The art or skill of moving the checkers. Compare: Cube Play (2).
Chess Clock
Two adjacent connected clocks with buttons that stop one clock while starting the other so that the two component clocks never run simultaneously. The purpose is to keep track of the total time each player takes and ensure that neither player unduly delays the game. Clocks may be analog or digital. Digital clocks work best in backgammon because they have a time delay feature.
Chouette
[Pronounced "shoo-ETT". From the French word for "barn owl," a bird that is often attacked by all other birds.] A social form of backgammon for three or more players. One player, the box, plays on a single board against all the others who form a team led by a captain. See: How to Run a Chouette.
Cinque-Point
Traditional name for the five-point.
Claim a Game
To offer a double which you believe will be refused so that you can collect the current value of the cube; cash a game.
Clean Play
A move completed legally.
Clear from the Rear
A good general strategy to use when bearing in or bearing off against opposition. You clear your highest point (1) first and avoid creating gaps.
Client Software
Software that runs on a user's computer and communicates with a backgammon server to allow the user to play backgammon (1) with others on the Internet. The client software displays the board and interacts with the user as he rolls the dice and moves the checkers.
Clockwise
The direction your checkers move around the board when they are set up to bear off to the left.
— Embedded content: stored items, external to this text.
Lemma kept_in_seed s prefix key : bool_decide (key ∈@{gset string} list_to_set (recordedOf s prefix)) = kept_in s prefix key.
Proof. apply bool_decide_ext. by rewrite elem_of_list_to_set, elem_of_recordedOf. Qed.

(** What is recorded of a list: what the last report did not say, some left out. *)
Lemma emit_fresh {A} (key : A → string) (skip : A → bool) (l : list A) (lg : gmap string (gset string)) workspace s prefix : lg !! workspace = None →
  emit l (zip_with (λ a fresh, if skip a then false else fresh) l (Fresh lg workspace (key <$> l) (recordedOf s prefix)).1) =
  List.filter (λ a, negb (skip a) && negb (kept_in s prefix (key a))) l.
Proof.
  intros Hlg. unfold Fresh, emit. rewrite Hlg. cbn [fst]. clear Hlg. induction l as [|a l IH]; [done|].
  cbn [fmap list_fmap zip zip_with List.filter snd]. rewrite kept_in_seed.
  destruct (skip a); cbn [negb andb]; [by rewrite <- IH|]. destruct (negb _); cbn [fmap list_fmap fst]; by rewrite <- IH.
Qed.
Lemma emit_all_fresh {A} (key : A → string) (l : list A) (lg : gmap string (gset string)) workspace s prefix : lg !! workspace = None →
  emit l (Fresh lg workspace (key <$> l) (recordedOf s prefix)).1 = List.filter (λ a, negb (kept_in s prefix (key a))) l.
Proof.
  intros Hlg. pose proof (emit_fresh key (λ _, false) l lg workspace s prefix Hlg) as He. cbn [negb andb] in He. rewrite <- He. clear He. f_equal.
  unfold Fresh. rewrite Hlg. cbn [fst]. clear Hlg. induction l as [|a l IH]; [done|]. cbn. by rewrite <- IH.
Qed.

(** A run whose store of reports answers with what was published. *)
Definition answers_with (answer : ∀ B, slack_call B → B) workspace (s : Status) : Prop :=
  ∃ documents document, answer _ (InJournal Reports) = Some documents ∧ documents !! Key workspace = Some document ∧ Decode document = Some s.

Lemma played_bind {E Ev A B} (see : ∀ B, E B → B → Ev) answer (p : prog E A) (k : A → prog E B) :
  (played see answer (prog_bind p k)).2 = (played see answer (k (played see answer p).2)).2.
Proof.
  induction p as [a|C c k' IH]; [done|]. cbn [prog_bind played]. specialize (IH (answer C c)).
  destruct (played see answer (prog_bind _ k)) as [t1 b]. destruct (played see answer (k' _)) as [t2 a]. cbn in *. done.
Qed.

(** A process that remembers nothing starts from the published report. *)
Lemma fresh_restart answer (lg : gmap string (gset string)) workspace ks s prefix : answers_with answer workspace s → lg !! workspace = None →
  (played (@See) answer (fresh_keys true Key Decode lg workspace ks ∅ prefix)).2 = Fresh lg workspace ks (recordedOf s prefix).
Proof.
  intros (documents&document&Hr&Hd&Hs) Hlg. unfold fresh_keys, previous, Previous. rewrite Hlg, lookup_empty.
  cbn [lift prog_bind played]. rewrite Hr. cbn. by rewrite Hd; cbn; rewrite Hs.
Qed.
End ledger.

(** What a report names under one of the prefixes, of a list that is a number of
    prefixed ones. *)
Lemma names_under {A} (key : A → string) prefix (l : list A) k :
  prefix +:+ k ∈ (String.append prefix ∘ key <$> l) ↔ ∃ a, a ∈ l ∧ key a = k.
Proof.
  rewrite list_elem_of_fmap. split.
  - intros (a&Heq&Ha). exists a. split; [done|]. by apply (inj (String.append prefix)) in Heq.
  - intros (a&Ha&<-). by exists a.
Qed.

Lemma names_other {A} (key : A → string) prefix other (l : list A) k :
  (∀ x y, prefix +:+ x ≠ other +:+ y) → prefix +:+ k ∉ (String.append other ∘ key <$> l).
Proof. intros Hne (a&Heq&_)%list_elem_of_fmap. by eapply Hne. Qed.

(** C12: what was recorded is recorded once, over restarts.  A controller that remembers
    nothing, whose store answers with the report the last process published, records of a
    pass exactly the holds, the leavers and the adopted channels that report does not name -
    but a channel it joins, which the join records.  Its own report, whatever the last one
    named, names exactly what stands now: a process that starts from it takes a hold, a leaver
    or an adopted channel for recorded exactly when this pass decided it; so a pass that
    starts from that report and decides the same records nothing. *)
Theorem recorded_once Key Decode answer workspace dec found report s : answers_with Key Decode answer workspace s →
  let holds := dec_Held dec ++ found in
  let run := (played (@See) answer (recordNew true Key Decode workspace dec found report ∅ (mkLedgers ∅ ∅ ∅))).2 in
  run.1.1 = (NowHeld <$> List.filter (λ h, negb (kept_in s holdPrefix (Held_Key h))) holds) ++
            (NowLeft <$> List.filter (λ l, negb (kept_in s leaverPrefix (lv_UserID l))) (rp_Leavers report)) ++
            (NowAdopted <$> List.filter (λ a, negb (ad_Joins a) && negb (kept_in s adoptedPrefix (adopted_key a))) (dec_Adopted dec)) ∧
  (∀ s', ws_Recorded s' = run.1.2 → ∀ k,
    (kept_in s' holdPrefix k = true ↔ ∃ h, h ∈ holds ∧ Held_Key h = k) ∧
    (kept_in s' leaverPrefix k = true ↔ ∃ l, l ∈ rp_Leavers report ∧ lv_UserID l = k) ∧
    (kept_in s' adoptedPrefix k = true ↔ ∃ a, a ∈ dec_Adopted dec ∧ adopted_key a = k)) ∧
  (∀ k, k ∈ run.1.2 → ∃ key, k ∈ [holdPrefix +:+ key; leaverPrefix +:+ key; adoptedPrefix +:+ key]) ∧
  (ws_Recorded s = run.1.2 → run.1.1 = []).
Proof.
  intros Ha. cbv zeta. unfold recordNew.
  rewrite !played_bind, (fresh_restart Key Decode answer _ _ _ s) by done.
  set (f1 := Fresh _ _ _ _). destruct f1 as [fresh_holds held] eqn:H1. subst f1.
  rewrite !played_bind, (fresh_restart Key Decode answer _ _ _ s) by done.
  set (f2 := Fresh _ _ _ _). destruct f2 as [fresh_leavers leaving] eqn:H2. subst f2.
  rewrite !played_bind, (fresh_restart Key Decode answer _ _ _ s) by done.
  set (f3 := Fresh _ _ _ _). destruct f3 as [fresh_adopted known] eqn:H3. subst f3. cbn [played snd fst].
  apply (f_equal fst) in H1, H2, H3. cbn [fst] in H1, H2, H3. subst fresh_holds fresh_leavers fresh_adopted.
  rewrite !emit_all_fresh, emit_fresh by done. split; [done|]. split.
  { intros s' Hs k. unfold kept_in. rewrite !bool_decide_eq_true, Hs, !elem_of_app, !names_under.
    split_and!; (split; [|tauto]); intros [Hk|[Hk|Hk]]; try done; by eapply names_other in Hk. }
  split.
  { intros k. rewrite !elem_of_app, !list_elem_of_fmap.
    intros [(a&->&_)|[(h&->&_)|(l&->&_)]]; eexists; rewrite !elem_of_cons; cbn; eauto. }
  intros Hs.
  assert (∀ {A} (key : A → string) (l : list A) prefix (other : A → bool), (∀ a, a ∈ l → prefix +:+ key a ∈ ws_Recorded s) →
    List.filter (λ a, other a && negb (kept_in s prefix (key a))) l = []) as Hnone.
  { intros A key l prefix other Hin. apply elem_of_nil_inv. intros a [Hal [_ Hno]%andb_true_iff]%elem_of_filter_bool.
    unfold kept_in in Hno. by rewrite bool_decide_true in Hno by auto. }
  rewrite (Hnone _ Held_Key _ holdPrefix (λ _, true)), (Hnone _ lv_UserID _ leaverPrefix (λ _, true)), (Hnone _ adopted_key _ adoptedPrefix); [done|..];
    intros a Hin; rewrite Hs, !elem_of_app, !list_elem_of_fmap; [left|right;right|right;left]; by exists a.
Qed.

(** ** Witness: a hold that the last process recorded *)

Definition sample_hold : Held := mkHeld "new" "" "" "create" "the name is taken".
Definition last_status : Status := mkStatus (empty_report "team") true 0 (Ended OutcomeHeld) None [] [holdPrefix +:+ Held_Key sample_hold].
Definition last_decode (document : string) : option Status := if bool_decide (document = "held") then Some last_status else None.
Definition last_answers {B} (c : slack_call B) : B :=
  match c in slack_call B return B with
  | InJournal c => match c in report_call B return B with Reports => Some {["team" := "held"]} | c => sample_answers "" (InJournal c) end
  | c => sample_answers "" c
  end.
Lemma last_answered : answers_with (λ workspace, workspace) last_decode (@last_answers) "team" last_status.
Proof. by exists {["team" := "held"]}, "held". Qed.

Lemma recorded_once_witness : (played (@See) (@last_answers) (recordNew true (λ workspace, workspace) last_decode "team"
  (mkDecision (empty_report "team") [] [] []) [sample_hold] (empty_report "team") ∅ (mkLedgers ∅ ∅ ∅))).2.1.1 = [].
Proof.
  exact (proj2 (proj2 (proj2 (recorded_once (λ workspace, workspace) last_decode (@last_answers) "team" (mkDecision (empty_report "team") [] [] []) [sample_hold]
    (empty_report "team") last_status last_answered))) eq_refl).
Defined.
(* ===== verification/SessionsSafety.v ===== *)
(** * SessionsSafety: what holds of sign-ins over time

    Histories of requests and of time passing, over any store that keeps its
    promises and starts blank.  Every answer is the book's; and, for the code itself:
    how a refresh token rotates and for how long a spent one still answers, that no
    session outlives the absolute limit, that an ended session stays ended, what a
    revocation ends.  At the end, what two refreshes at once and a refresh half done
    show, and what a sweep does not do. *)

From S2P Require Import Prelude GoStrings Sha256 Port IssuerState Sessions SessionsSpec.

Implicit Types (id token : string) (c : Sessions) (b : book).

(** ** Histories *)

Inductive event : Type := Asked (r : request) | Waited (d : Z).
Definition event_ok (e : event) : Prop := match e with Asked r => tidy r | Waited d => (0 <= d)%Z end.

Definition book_event c (e : event) b : list (result issuer_error answer) * book :=
  match e with Asked r => let '(a, b) := book_perform c r b in ([a], b) | Waited d => ([], book_wait d b) end.
Fixpoint book_history c (es : list event) b : list (result issuer_error answer) * book :=
  match es with
  | [] => ([], b)
  | e :: es => let '(a, b) := book_event c e b in let '(l, b) := book_history c es b in (a ++ l, b)
  end.
(** ** How long a token lives *)


Lemma thinks_grantFor x : thinks (grantFor x : W S (option Grant)).
Proof. done. Qed.
Lemma thinks_namesOf subject : thinks (namesOf i directory subject).
Proof.
  unfold namesOf. destruct (negb _); [apply thinks_ret|]. apply thinks_bind; [apply thinks_try, thinks_resolve|]. intros r. apply thinks_ret.
Qed.
Lemma thinks_claimsFor (r : token_request) : thinks (claimsFor i directory r).
Proof.
  assert (∀ subject, thinks (identityOf i directory subject)) as Hid.
  { intros subject. apply thinks_bind; [apply thinks_resolveSubject|]. intros [[? ?] ?]. apply thinks_ret. }
  destruct r as [a sid|x sc|x]; [apply Hid..|]. apply thinks_bind.
  - apply thinks_bind; [apply thinks_grantFor|]. intros [g|]; [apply thinks_ret|apply thinks_refuse].
  - intros claims. apply thinks_bind; [apply thinks_grantFor|]. intros found. apply thinks_bind; [apply thinks_namesOf|].
    intros [given family]. apply thinks_ret.
Qed.

(** What a request was granted, if it is an exchange. *)
Definition granted w (r : token_request) : option Grant :=
  match r with ForExchange x => w_grants w !! xr_key x | _ => None end.
(* ===== verification/GitHubTokens.v ===== *)
(** * GitHubTokens: installation tokens minted for a proof

    [internal/issuer/githubtoken.go]: which grant of a declared App a request is minted
    under, what GitHub is asked for, and how a request is spelled;
    [internal/issuer/githubtoken_http.go]: the exchange that serves one, over the proofs and
    the evaluation every exchange uses ([Storage], [Issuer]).

    GitHub, the store of keys, the signing of an App's token and the OpenID library's
    reading of a subject token are parameters, and answer as they like.  The HTTP around
    the handler, logs and the ring of recent requests are left out. *)

From S2P Require Import Prelude GoStrings Names Claims Glob Policy Validate Evaluate PolicySet Port IssuerState Sessions KeyRing SSO Issuer.
From S2P Require Import ClientDoc Storage StorageSafety Catalogue.

Implicit Types (id group repository name level : string) (groups repositories : list string) (permissions : gmap string string) (now : Z).

(** ** The grant *)

(** [internal/githubapp/githubapp.go:type Narrowing] *)
Record Narrowing := mkNarrowing { nw_Repositories : list string; nw_Permissions : gmap string string }.

(** Why no token is minted. *)
Inductive mint_error :=
| ErrUnavailable (why : string)
| ErrNoGitHubGrant
| ErrGitHubScope (why : string)
| ErrGitHubUpstream.

(** [internal/issuer/githubtoken.go:coversAll] *)
Definition coversAll (have want : gmap string string) : bool :=
  forallb (λ name, Covers (default "" (have !! name)) (default "" (want !! name))) (keys want).

(** [internal/issuer/githubtoken.go:123-151 DecideGitHubGrant]: the grants held that cover the
    repositories. *)
Definition covering (held : list AppGrant) repositories : result mint_error (list AppGrant) :=
  match repositories with
  | [] =>
      match List.filter (λ g, str_in "*" (ag_Repositories g)) held with
      | [] => Err (ErrGitHubScope "name the repositories: no grant covers every repository")
      | l => Ok l
      end
  | _ =>
      match List.find (λ r, negb (existsb (λ g, Matches g r) held)) repositories with
      | Some r => Err (ErrGitHubScope ("a repository is in no grant this proof holds: " +:+ r))
      | None =>
          match List.filter (λ g, negb (existsb (λ r, negb (Matches g r)) repositories)) held with
          | [] => Err (ErrGitHubScope "no one grant covers all of them: ask for them in separate tokens")
          | l => Ok l
          end
      end
  end.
When your checkers move clockwise, your opponent's checkers move counterclockwise.
Close a Point
Make a point; place two or more of your checkers on a point (1), and thereby prevent your opponent from landing there.
Closed Board
A player's home board when all six points (1) are blocked.
Cluster Count
A pip counting technique devised by Jack Kissane that involves the mental shifting of checkers to form patterns of reference positions whose pip totals often end in zero for quick and easy addition. See: "Cluster Count" by Jack Kissane.
Coffeehouse
Misleading talk to confuse opponent. For example, in a chouette, when a team player advises the captain not to double knowing full well that the captain will double, he tempts the box to unwisely accept (ethically borderline, at best). (From Backgammon, by Paul Magriel, p 396.)